Judith Josephson ("The Ancient History of Iran According to al-Ṭabarī and Bal'amī", 57-80) setzt wie schon Elton Daniel und Andrew Peacock, deren Beiträge zeitgleich veröffentlicht wurden, bei einem Vergleich von aṭ-Ṭabarīs Annalen und deren "Übersetzung" durch Bal'amī an. Dass Bal'amīs Tārīḫnāmeh keine wörtliche Übersetzung, sondern viel mehr eine persische Adaption der Annalen ist, kann als belegt angesehen werden. Josephson, die die Darstellung von vier mystischen Figuren (Gayōmard, Ğamšīd, Manuchihr, Zoroaster) in beiden Werken vergleicht, legt ihr Augenmerk auf die politische Stoßrichtung beider Werke. Während aṭ-Ṭabarī durch die Darstellung dieser Figuren, das universelle Kalifat iranisch-islamischer Prägung als Beschützer der universalen Religion verteidigt, zeigt Bal'amī, dass auch die nicht-arabische Samanidendynastie in einem Teilreich die universale Religion fördern kann (78).
Sven-Olof Dahlgren ("Composing Islamic History: al-Ṭabarī on the Banū al-Naḍīr", 81-91) versucht an Hand von aṭ-Ṭabarīs Darstellung der Vertreibung der Banū 'n-Naḍīr aufzuzeigen, welche Quellen (Ibn Isḥāqs Sīra, al-Wāqidīs Kitāb al-maġāzī oder Ibn Sa'ds Kitāb aṭ-ṭabaqāt al-kabīr - die richtige Übersetzung lautet: "Das große Buch der Klassen"-) aṭ-Ṭabarī benutzt hat.

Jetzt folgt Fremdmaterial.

(* ===== verification/Caddy.v ===== *)
(** * Caddy: the listen ports of a node behind the SNI router

    internal/chain/utilities.go (the caddy utility owns the public TCP ports;
    inbounds are remapped behind it) and inbound_source.go (which inbounds of a
    node belong to a chain).  A Go [map[int]int] keyed by the slice index is
    the list of its values. *)

From S2P Require Import Prelude GoStrings Model ChainModel Lifecycle.

(** ** Chain-owned inbounds *)

(** [IsChainSourcedInbound]. *)
Definition IsChainSourcedInbound (ib : NodeInbound) : bool := HasPrefix (NodeInbound_Source ib) "chain:".

(** [IsChainEntryInbound]: the profile is referenced by an entry-level node. *)
Definition IsChainEntryInbound (nodeChains : list Chain) (nodeID : string) (ib : NodeInbound) : bool :=
  if NodeInbound_ProfileID ib == "" then false
  else existsb (fun c =>
    match Chain_Levels c with
    | [] => false
    | lv :: _ => existsb (fun n => (ChainNode_ID n == nodeID) &&
                                   (ChainNode_InboundRef n == NodeInbound_ProfileID ib))
                   (ChainLevel_Nodes lv)
    end) nodeChains.

(** [inboundByProfileID]. *)
Definition inboundByProfileID (nodeInfo : NodeInfo) (profileID : string) : option NodeInbound :=
  if profileID == "" then None
  else List.find (fun ib => NodeInbound_ProfileID ib == profileID) (NodeInfo_Inbounds nodeInfo).

(** [chainEntryAWG3Inbound]. *)
Definition chainEntryAWG3Inbound (nodeInfo : NodeInfo) (c : Chain) (entry : ChainNode) : option NodeInbound :=
  List.find (fun ib =>
    (NodeInbound_Protocol ib == "awg") &&
    (((ChainNode_InboundRef entry != "") && (NodeInbound_ProfileID ib == ChainNode_InboundRef entry)) ||
     (NodeInbound_Source ib == ("chain:" +:+ Chain_Name c))) &&
    IsAWG3Family (NodeInbound_EffectiveAWGVersion ib)) (NodeInfo_Inbounds nodeInfo).

(** ** Ports *)

Definition CaddyInternalHTTPSPort : Z := 8443.
Definition CaddyInternalHTTPPort : Z := 8080.
Definition PanelRelayPort : Z := 8900.

(** [caddyOwnedPorts]. *)
Definition caddyOwned (port : Z) : bool :=
  existsb (Z.eqb port) [80; 443; CaddyInternalHTTPPort; CaddyInternalHTTPSPort; PanelRelayPort].

(** [strings.EqualFold] with an ASCII constant. *)
Definition EqualFold (a b : string) : bool := ToLower a == ToLower b.

(** [udpOnlyInbound]. *)
Definition udpOnlyInbound (ib : NodeInbound) : bool :=
  if NodeInbound_Protocol ib == "awg" then true
  else (NodeInbound_Protocol ib == "mieru") && EqualFold (NodeInbound_MieruTransport ib) "UDP".

(** The search [for caddyOwnedPorts[next] || native[next] > 0 || taken[next]
    { next++ }], with fuel; [busy] is the test. *)
Fixpoint nextFree (fuel : nat) (busy : Z -> bool) (next : Z) : option Z :=
  match fuel with
  | O => None
  | S f => if busy next then nextFree f busy (next + 1) else Some next
  end.

Definition busyPort (native taken : list Z) (p : Z) : bool :=
  caddyOwned p || existsb (Z.eqb p) native || existsb (Z.eqb p) taken.

(** The loop of [RemapInboundPorts] over the inbounds. *)
Fixpoint remapFrom (fuel : nat) (native taken : list Z) (next : Z) (ibs : list NodeInbound)
    : option (list Z) :=
  match ibs with
  | [] => Some []
  | ib :: ibs' =>
      if udpOnlyInbound ib || negb (caddyOwned (NodeInbound_Port ib)) then
        match remapFrom fuel native taken next ibs' with
        | Some r => Some (NodeInbound_Port ib :: r)
        | None => None
        end
      else
        match nextFree fuel (busyPort native taken) next with
        | None => None
        | Some p =>
            match remapFrom fuel native (p :: taken) p ibs' with
            | Some r => Some (p :: r)
            | None => None
            end
        end
  end.

Definition remapFuel (ibs : list NodeInbound) : nat := 2 * length ibs + 6.

(** [RemapInboundPorts]; [remap_total] shows that the fuel is enough. *)
Definition RemapInboundPorts (ibs : list NodeInbound) : option (list Z) :=
  remapFrom (remapFuel ibs) (map NodeInbound_Port ibs) [] 11000 ibs.

(** [CaddyMode]. *)
Definition CaddyMode (info : NodeInfo) : bool :=
  (TrimSpace (NodeInfo_TLSDomain info) != "") && UtilityInstalled (Some info) UtilityCaddy.

(** [CaddyEvictPort]. *)
Definition CaddyEvictPort (port : Z) : Z :=
  if negb (caddyOwned port) then port else 12000 + Z.rem port 1000.

(** [mtproxyInboundPort] (mtproxy.go). *)
Definition mtproxyInboundPort (port : Z) : Z := if 0 <? port then port else 443.

(** ** The routing plan *)

(** [TLSUtilityProtocols]. *)
Definition TLSUtilityProtocol (p : string) : bool := (p == "naive") || (p == "trusttunnel").

Record SNIRoute := mkSNIRoute { SNIRoute_Host : string; SNIRoute_Port : Z }.

Record CaddyPlan := mkCaddyPlan {
  CaddyPlan_Domain : string;
  CaddyPlan_RelayPort : Z;
  CaddyPlan_RealityPort : Z;
  CaddyPlan_SNIRoutes : list SNIRoute;
  CaddyPlan_Revision : Z }.

(** [sniSubdomain]: the label, and the counters after it. *)
Definition sniSubdomain (seen : gmap string Z) (proto : string) : string * gmap string Z :=
  let n := default 0 (seen !! proto) in
  (if n =? 0 then proto else proto +:+ "-" +:+ itoa n, <[proto := n + 1]> seen).

(** The loop of [BuildCaddyPlan]. *)
Fixpoint caddyPlanFrom (domain : string) (seen : gmap string Z) (reality : Z)
    (ibs : list NodeInbound) (ports : list Z) : Z * list SNIRoute :=
  match ibs, ports with
  | ib :: ibs', port :: ports' =>
      if IsChainSourcedInbound ib then caddyPlanFrom domain seen reality ibs' ports'
      else if NodeInbound_Protocol ib == "vless-reality" then
        caddyPlanFrom domain seen (if reality =? 0 then port else reality) ibs' ports'
      else if TLSUtilityProtocol (NodeInbound_Protocol ib) then
        let '(label, seen') := sniSubdomain seen (NodeInbound_Protocol ib) in
        let '(r, routes) := caddyPlanFrom domain seen' reality ibs' ports' in
        (r, mkSNIRoute (label +:+ "." +:+ domain) port :: routes)
      else caddyPlanFrom domain seen reality ibs' ports'
  | _, _ => (reality, [])
  end.

(** [BuildCaddyPlan]; [None] is its error (no TLS domain). *)
Definition BuildCaddyPlan (info : NodeInfo) (revision : Z) : option CaddyPlan :=
  let domain := TrimSpace (NodeInfo_TLSDomain info) in
  if domain == "" then None
  else
    match RemapInboundPorts (NodeInfo_Inbounds info) with
    | None => None
    | Some ports =>
        let '(reality, routes) := caddyPlanFrom domain ∅ 0 (NodeInfo_Inbounds info) ports in
        Some (mkCaddyPlan domain PanelRelayPort reality routes revision)
    end.

(** [CaddySANs]. *)
Definition CaddySANs (p : CaddyPlan) : list string :=
  [CaddyPlan_Domain p; "panel." +:+ CaddyPlan_Domain p] ++ map SNIRoute_Host (CaddyPlan_SNIRoutes p).

(** The loop of [CaddyFrontedHosts]: index and host. *)
Fixpoint frontedFrom (domain : string) (i : nat) (seen : gmap string Z) (ibs : list NodeInbound)
    : list (nat * string) :=
  match ibs with
  | [] => []
  | ib :: ibs' =>
      if IsChainSourcedInbound ib || negb (TLSUtilityProtocol (NodeInbound_Protocol ib))
      then frontedFrom domain (S i) seen ibs'
      else
        let '(label, seen') := sniSubdomain seen (NodeInbound_Protocol ib) in
        (i, label +:+ "." +:+ domain) :: frontedFrom domain (S i) seen' ibs'
  end.

(** [CaddyFrontedHosts]; [None] outside caddy mode. *)
Definition CaddyFrontedHosts (info : NodeInfo) : option (list (nat * string)) :=
  if negb (CaddyMode info) then None
  else Some (frontedFrom (TrimSpace (NodeInfo_TLSDomain info)) 0 ∅ (NodeInfo_Inbounds info)).

(** ** Lemmas *)

Lemma existsb_Zeqb p l : existsb (Z.eqb p) l = true <-> p ∈ l.
Proof.
  rewrite existsb_exists, list_elem_of_In. split.
  - by intros (x & Hx & ->%Z.eqb_eq).
  - intros Hp. exists p. split; [done|apply Z.eqb_refl].
Qed.

Lemma nextFree_spec fuel busy next :
  match nextFree fuel busy next with
  | Some p => next <= p < next + Z.of_nat fuel /\ busy p = false /\
              forall q, next <= q < p -> busy q = true
  | None => forall q, next <= q < next + Z.of_nat fuel -> busy q = true
  end.
Proof.
  revert next. induction fuel as [|fuel IH]; intros next; simpl nextFree.
  { cbv iota. intros q Hq. exfalso. lia. }
  destruct (busy next) eqn:E.
  - specialize (IH (next + 1)). destruct (nextFree fuel busy (next + 1)).
    + destruct IH as (H1 & H2 & H3). split; [lia|]. split; [done|].
      intros q Hq. destruct (decide (q = next)) as [->|]; [done|apply H3; lia].
    + intros q Hq. destruct (decide (q = next)) as [->|]; [done|apply IH; lia].
  - split; [lia|]. split; [done|]. intros; exfalso; lia.
Qed.

(** At most [length l] of the integers are busy when busy means being in [l]. *)
Lemma nextFree_total fuel busy next (l : list Z) :
  (forall q, busy q = true -> q ∈ l) -> (length l < fuel)%nat -> is_Some (nextFree fuel busy next).
Proof.
  intros Hl Hf. pose proof (nextFree_spec fuel busy next) as H.
  destruct (nextFree fuel busy next); [eauto|exfalso].
  assert (incl (map (fun i => next + Z.of_nat i) (seq 0 fuel)) l) as Hincl.
  { intros x (i & <- & Hi%in_seq)%in_map_iff. apply list_elem_of_In, Hl, H. lia. }
  apply NoDup_incl_length in Hincl.
  - rewrite length_map, length_seq in Hincl. lia.
  - apply Finite.Injective_map_NoDup; [intros a b; lia|apply seq_NoDup].
Qed.

Definition ownedPorts : list Z := [80; 443; CaddyInternalHTTPPort; CaddyInternalHTTPSPort; PanelRelayPort].

Lemma busyPort_elem native taken q :
  busyPort native taken q = true <-> q ∈ ownedPorts ++ native ++ taken.
Proof.
  unfold busyPort, caddyOwned. fold ownedPorts.
  rewrite !orb_true_iff, !existsb_Zeqb, !elem_of_app. tauto.
Qed.

(** The ports of the loop, with what each of them guarantees. *)
Definition remapped (ib : NodeInbound) : bool :=
  negb (udpOnlyInbound ib) && caddyOwned (NodeInbound_Port ib).
Lemma exitLoop_ok i : forall tids idx taken s,
  ks_err s = None -> is_Some (ks_nodes s !! i) -> covered taken (ks_nodes s) ->
  grow (ks_nodes s) (ks_nodes (exitLoop G i idx tids taken s)) /\
  (ks_err (exitLoop G i idx tids taken s) = None ->
     forall tid, tid ∈ tids -> exitDone i tid (ks_nodes (exitLoop G i idx tids taken s))).
Proof.
  induction tids as [|tid tids IH]; intros idx taken s Hs Hi Hcov; simpl.
  { split; [reflexivity|]. by intros _ tid ?%not_elem_of_nil. }
  destruct (list_find _ _) as [[j target]|] eqn:Ef; [|by split].
  destruct (bool_decide_reflect (ChainNode_Role target = NodeRoleExit)) as [Hr|Hr]; simpl; [|by split].
  destruct (ks_nodes (exitKeys G i j idx tid s) !! i) as [n|] eqn:En.
  - destruct (exit_iteration i j idx tid taken s n target Hs Hi Ef Hr Hcov) as [Hg1 H2].
    destruct (ks_err (exitKeys G i j idx tid s)) eqn:Ee; [split; [done|congruence]|].
    destruct (H2 eq_refl En) as (He2 & Hg2 & Hd & Hcov2).
    assert (is_Some (ks_nodes (exitAddress i idx tid taken (exitKeys G i j idx tid s)) !! i)) as Hi2.
    { destruct Hi as [m Hm]. destruct (Forall2_lookup_l _ _ _ _ _ Hg2 Hm) as (m' & -> & _). by eexists. }
    destruct (IH (S idx) _ _ He2 Hi2 Hcov2) as [Hg3 Hd3]. split; [by etrans|].
    intros He t [->|Ht]%elem_of_cons; [by eapply exitDone_lasting|by apply Hd3].
  - destruct (exitKeys_establishes i j idx tid s Hs I) as [Hg1 _]. exfalso.
    destruct Hi as [m Hm]. destruct (Forall2_lookup_l _ _ _ _ _ Hg1 Hm) as (m' & Hm' & _). congruence.
Qed.
Lemma covered_exit ns : covered (exitAddresses ns) ns.
Proof. intros a Ha. by right. Qed.

Lemma ensureAWGExitLinks_establishes i : establishes anyNodes (ensureAWGExitLinks G i) (exitsDone i).
Proof.
  intros s Hs _. unfold ensureAWGExitLinks. destruct (ks_nodes s !! i) as [n|] eqn:En.
  - destruct (exitLoop_ok i (ChainNode_ExitTargets n) 0 (exitAddresses (ks_nodes s)) s Hs ltac:(by eexists)
                (covered_exit _)) as [Hg Hd].
    destruct (ChainNode_ExitTargets n) as [|t ts] eqn:Et.
    + split; [reflexivity|]. intros _ m tid Hm. rewrite En in Hm. injection Hm as <-. rewrite Et. by intros ?%not_elem_of_nil.
    + split; [done|]. intros He m tid Hm Htid. apply (Hd He).
      destruct (Forall2_lookup_l _ _ _ _ _ Hg En) as (m' & Hm' & Hgr).
      rewrite Hm in Hm'. injection Hm' as <-. by rewrite (grows_ExitTargets _ _ Hgr), Et in Htid.
  - split; [reflexivity|]. intros _ m tid Hm. congruence.
Qed.

(** A node with all its keys. *)
Definition nodeDone (awg : bool) (total i : nat) (ns : list ChainNode) : Prop :=
  at_node i (fun n => ChainNode_Port n <> 0) ns /\ at_node i hopDone ns /\
  (awg = true -> awgDone total i ns) /\ exitsDone i ns.
(* ===== verification/AwgConf.v ===== *)
(** * AwgConf: the awg-quick configuration files

    internal/chain/awg_server.go renders the kernel interfaces of a node (the
    server awg0, the exit links awg-exit-nX of a balancer, the server of an exit
    node); [splitAWGConf] of awg_peersync.go reads a file back as its interface
    section and its peers.  A rendered file is the list of its lines. *)

From S2P Require Import Prelude GoStrings Model Lifecycle Codec.

(** ** The options *)

(** [config.AmneziaOptions] (singbox/config/types.go). *)
Record AmneziaOptions := mkAmneziaOptions {
  Amnezia_JC : Z;
  Amnezia_JMIN : Z;
  Amnezia_JMAX : Z;
  Amnezia_S1 : Z;
  Amnezia_S2 : Z;
  Amnezia_S3 : Z;
  Amnezia_S4 : Z;
  Amnezia_H1 : string;
  Amnezia_H2 : string;
  Amnezia_H3 : string;
  Amnezia_H4 : string;
  Amnezia_I1 : string;
  Amnezia_I2 : string;
  Amnezia_I3 : string;
  Amnezia_I4 : string;
  Amnezia_I5 : string;
  Amnezia_ITime : Z }.

(** [AWGObfsMaterial] (awg_cps.go); packets are byte strings. *)
Record AWGObfsMaterial := mkAWGObfsMaterial {
  Obfs_I1 : string;
  Obfs_I2 : string;
  Obfs_I3 : string;
  Obfs_I4 : string;
  Obfs_I5 : string;
  Obfs_H1 : string;
  Obfs_H2 : string;
  Obfs_H3 : string;
  Obfs_H4 : string;
  Obfs_MimicryProfile : string;
  Obfs_CPSLevel : Z;
  Obfs_AWG3Mode : bool;
  Obfs_HeaderProtectionKey : string;
  Obfs_ContentPaddingAddition : string;
  Obfs_RekeyAfterTime : string;
  Obfs_RandomTrailers : bool;
  Obfs_DisableCookies : bool }.
#[export] Instance eta_AWGObfsMaterial : Eta AWGObfsMaterial := fun r =>
  mkAWGObfsMaterial (Obfs_I1 r) (Obfs_I2 r) (Obfs_I3 r) (Obfs_I4 r) (Obfs_I5 r) (Obfs_H1 r) (Obfs_H2 r)
    (Obfs_H3 r) (Obfs_H4 r) (Obfs_MimicryProfile r) (Obfs_CPSLevel r) (Obfs_AWG3Mode r)
    (Obfs_HeaderProtectionKey r) (Obfs_ContentPaddingAddition r) (Obfs_RekeyAfterTime r)
    (Obfs_RandomTrailers r) (Obfs_DisableCookies r).

(** The zero value. *)
Definition zeroAWGObfsMaterial : AWGObfsMaterial :=
  mkAWGObfsMaterial "" "" "" "" "" "" "" "" "" "" 0 false "" "" "" false false.

Record AWGServerPeer := mkAWGServerPeer {
  Peer_PublicKey : string;
  Peer_AllowedIPs : string;
  Peer_PresharedKey : string }.
#[export] Instance eta_AWGServerPeer : Eta AWGServerPeer := fun r =>
  mkAWGServerPeer (Peer_PublicKey r) (Peer_AllowedIPs r) (Peer_PresharedKey r).
Definition zeroAWGServerPeer : AWGServerPeer := mkAWGServerPeer "" "" "".

Record AWGServerConfParams := mkAWGServerConfParams {
  Server_PrivateKey : string;
  Server_ListenPort : Z;
  Server_TunnelAddress : string;
  Server_MTU : Z;
  Server_Amnezia : option AmneziaOptions;
  Server_AWGVersion : string;
  Server_AWG3 : option AWGObfsMaterial;
  Server_Peers : list AWGServerPeer;
  Server_TUNInterface : string;
  Server_InterfaceName : string }.

Record ExitClientConfParams := mkExitClientConfParams {
  ExitClient_InterfaceName : string;
  ExitClient_PrivateKey : string;
  ExitClient_Address : string;
  ExitClient_ListenPort : Z;
  ExitClient_MTU : Z;
  ExitClient_ExitPublicKey : string;
  ExitClient_ExitEndpoint : string;
  ExitClient_Amnezia : option AmneziaOptions }.

Record ExitServerConfParams := mkExitServerConfParams {
  ExitServer_PrivateKey : string;
  ExitServer_ListenPort : Z;
  ExitServer_TunnelAddress : string;
  ExitServer_MTU : Z;
  ExitServer_BalancerPublicKey : string;
  ExitServer_BalancerAllowedIPs : string;
  ExitServer_Amnezia : option AmneziaOptions;
  ExitServer_MASQUERADENetwork : string;
  ExitServer_WANInterface : string }.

Er findet viele wörtliche Parallelen zwischen den Annalen und der "Sīra" und wenige wörtliche Parallelen zwischen den Annalen und dem Kitāb al-maġāzī (83). Daraus schließt Dahlgren, dass aṭ-Ṭabarī "Ibn Isḥāqs Text als Grundversion benutzt, in die dieser zusätzliches Material, zum Beispiel das von al-Wāqidī, einwebt" (86). Abgesehen davon, dass die Argumentation nicht sehr übersichtlich gestaltet ist, sind erhebliche Zweifel an Dahlgrens Schlussfolgerung angebracht. Dahlgren geht davon aus, dass Ibn Isḥāqs Sīra ein schon abschließend redigiertes Buch war, aus dem aṭ-Ṭabarī zitieren konnte. Diese Tatsache ist nicht belegt, sie wird von der Forschung sogar eher angezweifelt (siehe Schoeler, Charakter, 48).[3] Die textuellen Gemeinsamkeiten lassen sich auch über eine gemeinsame Quelle erklären, die aṭ-Ṭabarī und Ibn Hišām, dem Redaktor der Sīra (!), vorlag und die nicht mit Ibn Isḥāqs Sīra übereinstimmen muss. Prozesse der textlichen Veränderung von Überlieferungen waren im 8. und 9. Jahrhundert noch Gang und Gebe. Dahlgren macht es sich in seinem Aufsatz zu einfach.
Zusammenfassend bleibt zu sagen, dass mit diesem Bändchen eine lesenswerte Publikation erschienen ist, die wie jeder Sammelband gute und weniger gute Beiträge enthält. Die hier vorgestellten Ansätze und Zugangsweisen an die Annalen werden die aṭ-Ṭabarī-Forschung weiterbringen. Den Autoren und dem Herausgeber sei dafür gedankt!
Anmerkungen:
[1] Siehe Jens Scheiner: Rezension von: Boaz Shoshan: Poetics of Islamic Historiography. Deconstructing Tabaris History, Leiden / Boston / Tokyo: Brill Academic Publishers 2004, in: sehepunkte 8 (2008), Nr. 10 [15.10.2008], URL: http://www.sehepunkte.de/2008/10/15051.html.
[2] Hugh Kennedy (ed.): Al-Ṭabarī. A Medieval Muslim Historian and His Work. Princeton, New Jersey: The Darwin Press 2008.
[3] Gregor Schoeler: Charakter und Authentie der muslimischen Überlieferung über das Leben Mohammeds. Berlin: de Gruyter 1996.